Spider silk is one of the toughest and most versatile natural fibres there is. Scaled to human size, it would be capable of stopping an aeroplane! Dragonfly wings have similar raised bumps as humpback-whale fins that have inspired 40% more efficient wind turbine designs. The complex muscular structure of elephant trunks have revolutionised robotic arms, making contact between machines and their human operators safer.
Biomimicry is not just about making better materials though, its also about embracing nature’s deep principles, which biomimics term “life’s principles”. That’s where being immersed in an environment like the Kruger National Park helps to connect the dots, linking better design to a system of more sustainable and resilient living.
“Once you look at something in nature and see how it fits form to function, you can mimic the natural process that created it, but you also need to think about how it works in context to restore rather than deplete the world. Solar power may be ‘greener’ than coal; but it’s panels are produced in toxic factories and high temperatures and they don’t biodegrade,” she says. “Now look at a leaf. How does it do the same function, yet use solar energy to make itself from life-friendly chemistry and end up building top-soil?” she asks.
In Claire’s hands, a humble leaf becomes a vessel for the fundamental design lessons perfected in nature over billions of years. If applied to any project or process, they don’t just help reinvent materials; they help us design in ways that create conditions conducive to life.

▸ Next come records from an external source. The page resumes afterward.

(* ===== verification/Scripts.v ===== *)
(** * Scripts: computations that may not return, and the calls they follow

    A loop that ends when a device falls silent is bounded here by fuel; a computation
    that used its fuel up answers nothing ([None]), as one that never returns. A
    computation follows a script when, of the calls that matter, it makes a first part
    of the script, and all of it when it succeeds. *)
From S2P Require Import Prelude Ports.

Definition Mo (A : Type) : Type := M (option (result Error A)).
Definition answering {A} (m : M (result Error A)) : Mo A := bind m (fun r => ret (Some r)).
(** [and_then] and the early return on an error. *)
Definition tryo {A B} (m : Mo A) (k : A -> Mo B) : Mo B :=
  bind m (fun r => match r with Some (Ok a) => k a | Some (Err e) => ret (Some (Err e)) | None => ret None end).
Notation "'do?' x <- m ; k" := (tryo m (fun x => k))
  (at level 10, x pattern, m at level 100, k at level 200) : m_scope.
Definition succeeded {A} (r : option (result Error A)) : bool := match r with Some (Ok _) => true | _ => false end.

(** [std::ranges] over a fixed table: the body for each entry, until one fails. *)
Fixpoint for_each {A B} (l : list A) (body : A -> B -> Mo B) (b : B) : Mo B :=
  match l with [] => ret (Some (Ok b)) | a :: l => do? b <- body a b; for_each l body b end.

Section scripts.
Context {O : Type} (obs : event -> list O).
(** No call that matters. *)
Definition unseen {A} (m : M A) : Prop := observes obs m (fun _ l => l = []).
Definition scripted {A} (L : list O) (m : Mo A) : Prop :=
  observes obs m (fun r l => if succeeded r then l = L else l `prefix_of` L).
Lemma unseen_ret {A} (a : A) : unseen (ret a).
Proof. by apply observes_ret. Qed.
Lemma unseen_bind {A B} (m : M A) (k : A -> M B) : unseen m -> (forall a, unseen (k a)) -> unseen (bind m k).
Proof. intros Hm Hk. unfold unseen, scripted in *. apply (observes_bind _ _ _ _ Hm). intros a l ->. apply Hk. Qed.
Lemma unseen_try {A B} (m : M (result Error A)) (k : A -> M (result Error B)) : unseen m -> (forall a, unseen (k a)) -> unseen (try m k).
Proof. intros Hm Hk. apply unseen_bind; [done|]. intros [a|e]; [apply Hk|apply unseen_ret]. Qed.
Lemma unseen_returns {A} (m : M (result Error A)) : unseen m -> unseen (answering m).
Proof. intros Hm. apply unseen_bind; [done|]. intros. apply unseen_ret. Qed.
Lemma scripted_done {A} (a : A) : scripted [] (ret (Some (Ok a))).
Proof. by apply observes_ret. Qed.
Lemma scripted_failed {A} L e : scripted (A := A) L (ret (Some (Err e))).
Proof. apply observes_ret. apply prefix_nil. Qed.
Lemma scripted_unseen_bind {A B} L (m : M A) (k : A -> Mo B) : unseen m -> (forall a, scripted L (k a)) -> scripted L (bind m k).
Proof. intros Hm Hk. unfold unseen, scripted in *. apply (observes_bind _ _ _ _ Hm). intros a l ->. apply Hk. Qed.
Lemma scripted_tryo {A B} L1 L2 (m : Mo A) (k : A -> Mo B) :
  scripted L1 m -> (forall a, scripted L2 (k a)) -> scripted (L1 ++ L2) (tryo m k).
Proof.
  intros Hm Hk. unfold scripted in *. apply (observes_bind _ _ _ _ Hm). intros [[a|e]|] l Hl; cbn [succeeded] in Hl.
  - subst l. apply (observes_weaken _ _ _ (Hk a)). intros r l. destruct (succeeded r); [by intros ->|]. apply prefix_app.
  - apply observes_ret. cbn [succeeded]. rewrite app_nil_r. by apply prefix_app_r.
  - apply observes_ret. cbn [succeeded]. rewrite app_nil_r. by apply prefix_app_r.
Qed.
Lemma scripted_unseen {A} (m : Mo A) : unseen m -> scripted [] m.
Proof. intros Hm. unfold unseen, scripted in *. apply (observes_weaken _ _ _ Hm). intros r l ->. by destruct (succeeded r). Qed.
Lemma scripted_tryo_unseen {A B} L (m : Mo A) (k : A -> Mo B) : unseen m -> (forall a, scripted L (k a)) -> scripted L (tryo m k).
Proof. intros Hm. apply (scripted_tryo []). by apply scripted_unseen. Qed.
(** The last step makes no call that matters. *)
Lemma scripted_last {A B} L (m : Mo A) (k : A -> Mo B) : scripted L m -> (forall a, scripted [] (k a)) -> scripted L (tryo m k).
Proof. intros Hm Hk. rewrite <- (app_nil_r L). by apply scripted_tryo. Qed.
Lemma scripted_for_each {A B} (f : A -> list O) l (body : A -> B -> Mo B) b :
  (forall a b, scripted (f a) (body a b)) -> scripted (flat_map f l) (for_each l body b).
Proof. intros Hb. revert b. induction l as [|a l IH]; intros b; [apply scripted_done|]. cbn [for_each flat_map]. by apply scripted_tryo. Qed.
(** The same rules for a computation that always answers. *)
Lemma runs_ext {A} (m m' : M A) P : (forall t, m t = m' t) -> runs m P -> runs m' P.
Proof. intros E Hm t. rewrite <- E. apply Hm. Qed.
Lemma scripted_and_then {A B} L1 L2 (m : M (result Error A)) (k : A -> M (result Error B)) :
  scripted L1 (answering m) -> (forall a, scripted L2 (answering (k a))) -> scripted (L1 ++ L2) (answering (try m k)).
Proof.
  intros Hm Hk. refine (runs_ext (tryo (answering m) (fun a => answering (k a))) _ _ _ (scripted_tryo L1 L2 _ _ Hm Hk)).
  intros t. unfold tryo, answering, try, bind, ret. by destruct (m t) as [[a|e] t1].
Qed.
Lemma scripted_try_unseen {A B} L (m : M (result Error A)) (k : A -> M (result Error B)) :
  unseen m -> (forall a, scripted L (answering (k a))) -> scripted L (answering (try m k)).
Proof. intros Hm. apply (scripted_and_then []). by apply scripted_unseen, unseen_returns. Qed.
Lemma scripted_try_last {A B} L (m : M (result Error A)) (k : A -> M (result Error B)) :
  scripted L (answering m) -> (forall a, unseen (k a)) -> scripted L (answering (try m k)).
Proof. intros Hm Hk. rewrite <- (app_nil_r L). apply scripted_and_then; [done|]. intros a. by apply scripted_unseen, unseen_returns. Qed.
Lemma scripted_answering_bind {A B} L (m : M A) (k : A -> M (result Error B)) :
  unseen m -> (forall a, scripted L (answering (k a))) -> scripted L (answering (bind m k)).
Proof.
  intros Hm Hk. refine (runs_ext (bind m (fun a => answering (k a))) _ _ _ (scripted_unseen_bind L _ _ Hm Hk)).
  intros t. unfold answering, bind, ret. by destruct (m t).
Qed.
Context `{Env}.
Lemma unseen_Cancelled : (forall b, obs (EvCancelled b) = []) -> unseen Cancelled.
Proof. intros Ho. apply runs_call. intros b. unfold observed. cbn. by rewrite Ho. Qed.
Lemma unseen_Sleep ms : (forall ms r, obs (EvSleep ms r) = []) -> unseen (Sleep ms).
Proof. intros Ho. apply runs_call. intros b. unfold observed. cbn. by rewrite Ho. Qed.
Lemma unseen_Log level message : (forall level message, obs (EvLog level message) = []) -> unseen (Log level message).
Proof. intros Ho. apply runs_Log. unfold observed. cbn. by rewrite Ho. Qed.
Lemma unseen_Call c : (forall r, obs (EvPort c r) = []) -> unseen (Call c).
Proof. intros Ho. apply runs_call. intros r. unfold observed. cbn. by rewrite Ho. Qed.
Lemma observes_Call c (P : port_answer c -> list O -> Prop) : (forall r, P r (obs (EvPort c r))) -> observes obs (Call c) P.
Proof. intros Ho. apply runs_call. intros r. unfold observed. cbn. by rewrite app_nil_r. Qed.
End scripts.
Create HintDb scripts.
#[export] Hint Resolve unseen_ret unseen_bind unseen_try unseen_returns : scripts.

(** Steps that show nothing, by their shape. *)
Ltac unseen_step :=
  match goal with
  | |- unseen _ (ret _) => apply unseen_ret
  | |- unseen _ (bind _ _) => apply unseen_bind; [|intros ?]
  | |- unseen _ (try _ _) => apply unseen_try; [|intros ?]
  | |- unseen _ (tryo _ _) => apply unseen_bind; [|intros [[?|?]|]]
  | |- unseen _ (answering _) => apply unseen_returns
  | |- unseen _ Cancelled => apply unseen_Cancelled; intros; reflexivity
  | |- unseen _ (Sleep _) => apply unseen_Sleep; intros; reflexivity
  | |- unseen _ (Log _ _) => apply unseen_Log; intros; reflexivity
  | |- unseen ?obs (Call ?c) => apply (unseen_Call obs c); intros; reflexivity
  | |- unseen _ (match ?x with _ => _ end) => destruct x
  | |- unseen _ _ => progress (cbv beta zeta)
  end.
Ltac unseen := repeat unseen_step.

(** Two facts about the same calls. *)
Lemma runs_and {A} (m : M A) (P Q : A -> trace -> Prop) : runs m P -> runs m Q -> runs m (fun a d => P a d /\ Q a d).
Proof.
  intros HP HQ t. destruct (HP t) as (d & E & H1). destruct (HQ t) as (d' & E' & H2). exists d. split; [done|].
  assert (d = d') as -> by (rewrite E in E'; by apply app_inv_head in E'). done.
Qed.
(** Steps nested on the left. *)
Lemma runs_try_try {A B C} (m : M (result Error A)) (f : A -> M (result Error B)) (g : B -> M (result Error C)) P :
  runs (try m (fun a => try (f a) g)) P -> runs (try (try m f) g) P.
Proof. apply runs_ext. intros t. unfold try, bind, ret. by destruct (m t) as [[a|e] t1]. Qed.
Lemma runs_try_bind {A B C} (m : M A) (f : A -> M (result Error B)) (g : B -> M (result Error C)) P :
  runs (bind m (fun a => try (f a) g)) P -> runs (try (bind m f) g) P.
Proof. apply runs_ext. intros t. unfold try, bind, ret. by destruct (m t) as [a t1]. Qed.
(** What a computation brings when it succeeds. *)
Definition brings {A} (Q : A -> Prop) (m : Mo A) : Prop := runs m (fun r _ => forall a, r = Some (Ok a) -> Q a).
Lemma brings_done {A} (Q : A -> Prop) a : Q a -> brings Q (ret (Some (Ok a))).
Proof. intros HQ. apply runs_ret. by intros b [= <-]. Qed.
Lemma brings_none {A} (Q : A -> Prop) : brings Q (ret None).
Proof. by apply runs_ret. Qed.
Lemma brings_failed {A} (Q : A -> Prop) e : brings Q (ret (Some (Err e))).
Proof. by apply runs_ret. Qed.
Lemma any_run {A} (m : M A) P : runs m P -> runs m (fun _ _ => True).
Proof. intros Hm. by apply (runs_weaken _ _ _ Hm). Qed.
Lemma brings_tryo {A B} (P : A -> Prop) (Q : B -> Prop) (m : Mo A) (k : A -> Mo B) :
  brings P m -> (forall a, P a -> brings Q (k a)) -> brings Q (tryo m k).
Proof.
  intros Hm Hk t. unfold tryo, bind. destruct (Hm t) as (d & E & HP). destruct (m t) as [[[a|e]|] t1]; cbn [fst snd] in *; subst t1.
  - destruct (Hk a (HP a eq_refl) (t ++ d)) as (d2 & E2 & HQ). exists (d ++ d2). by rewrite E2, app_assoc.
  - by exists d.
  - by exists d.
Qed.
Lemma brings_bind {A B} (P : A -> Prop) (Q : B -> Prop) (m : M A) (k : A -> Mo B) :
  runs m (fun a _ => P a) -> (forall a, P a -> brings Q (k a)) -> brings Q (bind m k).
Proof.
  intros Hm Hk t. unfold bind. destruct (Hm t) as (d & E & HP). destruct (m t) as [a t1]; cbn [fst snd] in *; subst t1.
  destruct (Hk a HP (t ++ d)) as (d2 & E2 & HQ). exists (d ++ d2). by rewrite E2, app_assoc.
Qed.
Lemma brings_then {A B} (Q : B -> Prop) (m : M A) (k : A -> Mo B) P : runs m P -> (forall a, brings Q (k a)) -> brings Q (bind m k).
Proof. intros Hm Hk. apply (brings_bind (fun _ => True)); [by apply (runs_weaken _ _ _ Hm)|auto]. Qed.
Lemma brings_for_each {A B} (Q : B -> Prop) l (body : A -> B -> Mo B) b :
  Q b -> (forall a b, Q b -> brings Q (body a b)) -> brings Q (for_each l body b).
Proof.
  intros Hb Hbody. revert b Hb. induction l as [|a l IH]; intros b Hb; [by apply brings_done|]. cbn [for_each].
  apply (brings_tryo Q); [by apply Hbody|done].
Qed.
(** Every computation built from calls extends the history. *)
Lemma brings_any {A} (m : Mo A) P : runs m P -> brings (fun _ => True) m.
Proof. intros Hm. apply (runs_weaken _ _ _ Hm). done. Qed.

(** ** A computation whose answer does not depend on the history *)
Definition surely {A} (m : M A) (a : A) : Prop := forall t, fst (m t) = a.
Lemma surely_ret {A} (a : A) : surely (ret a) a.
Proof. done. Qed.
Lemma surely_bind {A B} (m : M A) (k : A -> M B) a b : surely m a -> surely (k a) b -> surely (bind m k) b.
Proof. intros Hm Hk t. unfold bind. specialize (Hm t). destruct (m t) as [x t1]. cbn in Hm. subst x. apply Hk. Qed.
Lemma surely_answering {A} (m : M (result Error A)) r : surely m r -> surely (answering m) (Some r).
Proof. intros Hm. by apply (surely_bind _ _ r). Qed.
Lemma surely_try {A B} (m : M (result Error A)) (k : A -> M (result Error B)) a b : surely m (Ok a) -> surely (k a) b -> surely (try m k) b.
Proof. intros Hm Hk. by apply (surely_bind _ _ (Ok a)). Qed.
Lemma surely_tryo {A B} (m : Mo A) (k : A -> Mo B) a b : surely m (Some (Ok a)) -> surely (k a) b -> surely (tryo m k) b.
Proof. intros Hm Hk. by apply (surely_bind _ _ (Some (Ok a))). Qed.
Lemma surely_tryo_err {A B} (m : Mo A) (k : A -> Mo B) e : surely m (Some (Err e)) -> surely (tryo m k) (Some (Err e)).
Proof. intros Hm. by apply (surely_bind _ _ (Some (Err e))). Qed.
Lemma surely_for_each {A B} (f : B -> A -> B) l (body : A -> B -> Mo B) b :
  (forall a b, a ∈ l -> surely (body a b) (Some (Ok (f b a)))) -> surely (for_each l body b) (Some (Ok (fold_left f l b))).
Proof.
  revert b. induction l as [|a l IH]; intros b Hb; [done|]. cbn [for_each fold_left].
  apply (surely_tryo _ _ (f b a)); [apply Hb; by left|]. apply IH. intros x y Hx. apply Hb. by right.
Qed.

(** What was seen of a computation that succeeds. *)
Definition ends {O A} (obs : event -> list O) (Q : list O -> Prop) (m : Mo A) : Prop :=
  observes obs m (fun r l => succeeded r = true -> Q l).
Lemma ends_tryo {O A B} (obs : event -> list O) (Q : list O -> Prop) (m : Mo A) (k : A -> Mo B) P :
  (forall l1 l2, Q l2 -> Q (l1 ++ l2)) -> runs m P -> (forall a, ends obs Q (k a)) -> ends obs Q (tryo m k).
Proof.
  intros HQ Hm Hk t. unfold tryo, bind. destruct (Hm t) as (d & E & _). destruct (m t) as [[[a|e]|] t1]; cbn [fst snd] in *; subst t1.
  - destruct (Hk a (t ++ d)) as (d2 & E2 & H2). exists (d ++ d2). rewrite E2, observed_app, app_assoc. eauto.
  - by exists d.
  - by exists d.
Qed.
Lemma ends_last {O A B} (obs : event -> list O) (Q : list O -> Prop) (m : Mo A) (k : A -> Mo B) :
  (forall a, unseen obs (k a)) -> observes obs m (fun r l => match r with Some (Ok a) => (exists t, succeeded (fst (k a t)) = true) -> Q l | _ => True end) ->
  ends obs Q (tryo m k).
Proof.
  intros Hk Hm t. unfold tryo, bind. destruct (Hm t) as (d & E & HQ). destruct (m t) as [[[a|e]|] t1]; cbn [fst snd] in *; subst t1.
  - destruct (Hk a (t ++ d)) as (d2 & E2 & H2). exists (d ++ d2). rewrite E2, observed_app, app_assoc, H2, app_nil_r.
    split; [done|]. intros Hs. apply HQ. by exists (t ++ d).
  - by exists d.
  - by exists d.
Qed.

“Leaves are nested, modular, multi-functional and use only the energy they need. They rely on freely available energy, recycle themselves and are resilient to disturbance. Many different kinds of leaves meet the same function, they optimise rather than maximise and grow in coordination with others. They are locally attuned and responsive, use shape to determine function and their chemistry and materials are life friendly,” she explains. They also solve for contradictions, storing energy to grow and spending energy to protect themselves from animals that want to eat them.
“Then think about the branch the leaves are attached too. It selects for optimal growth while navigating the wind, the sun, and all the forces that bear on it. Imagine if we worked with these forces, not against them? How would we build?” asks Claire.
In a matter of hours, a bush walk’s become a journey into nature’ genius and wisdom, with answers to life’s problems hidden everywhere in plain sight. Trees become silent pumping systems for water; rhino horn is a self-healing material, zebras are air conditioners that regulate temperature and the mucus that coats a giraffe’s tongue is a lubricant that enables it to eat the thorniest of meals, but may also allow us to replace toxic industrial oils with a water based, non-polluting ones…
While biomimicry is about finding pathways to innovation it also effects a deep reconnection with nature. It’s impossible not to be amazed as nature’s most mundane components — the ones we hardly look at on safari — are transformed. While the engineers, architects and designers may join an expedition to look for solutions to specific problems, just being immersed in nature with Claire feels profound. How have we strayed so far from this self sustaining world all around us; ignoring life’s principles in almost every aspect of human design?
“We’re part of nature, we’ve just become badly adapted to it and need to find our way back,” says Claire. “We are the human expression of nature; its solutions are our own.”
Claire Janisch died on Monday the 7th of Feb 2022. Her legacy and work live on.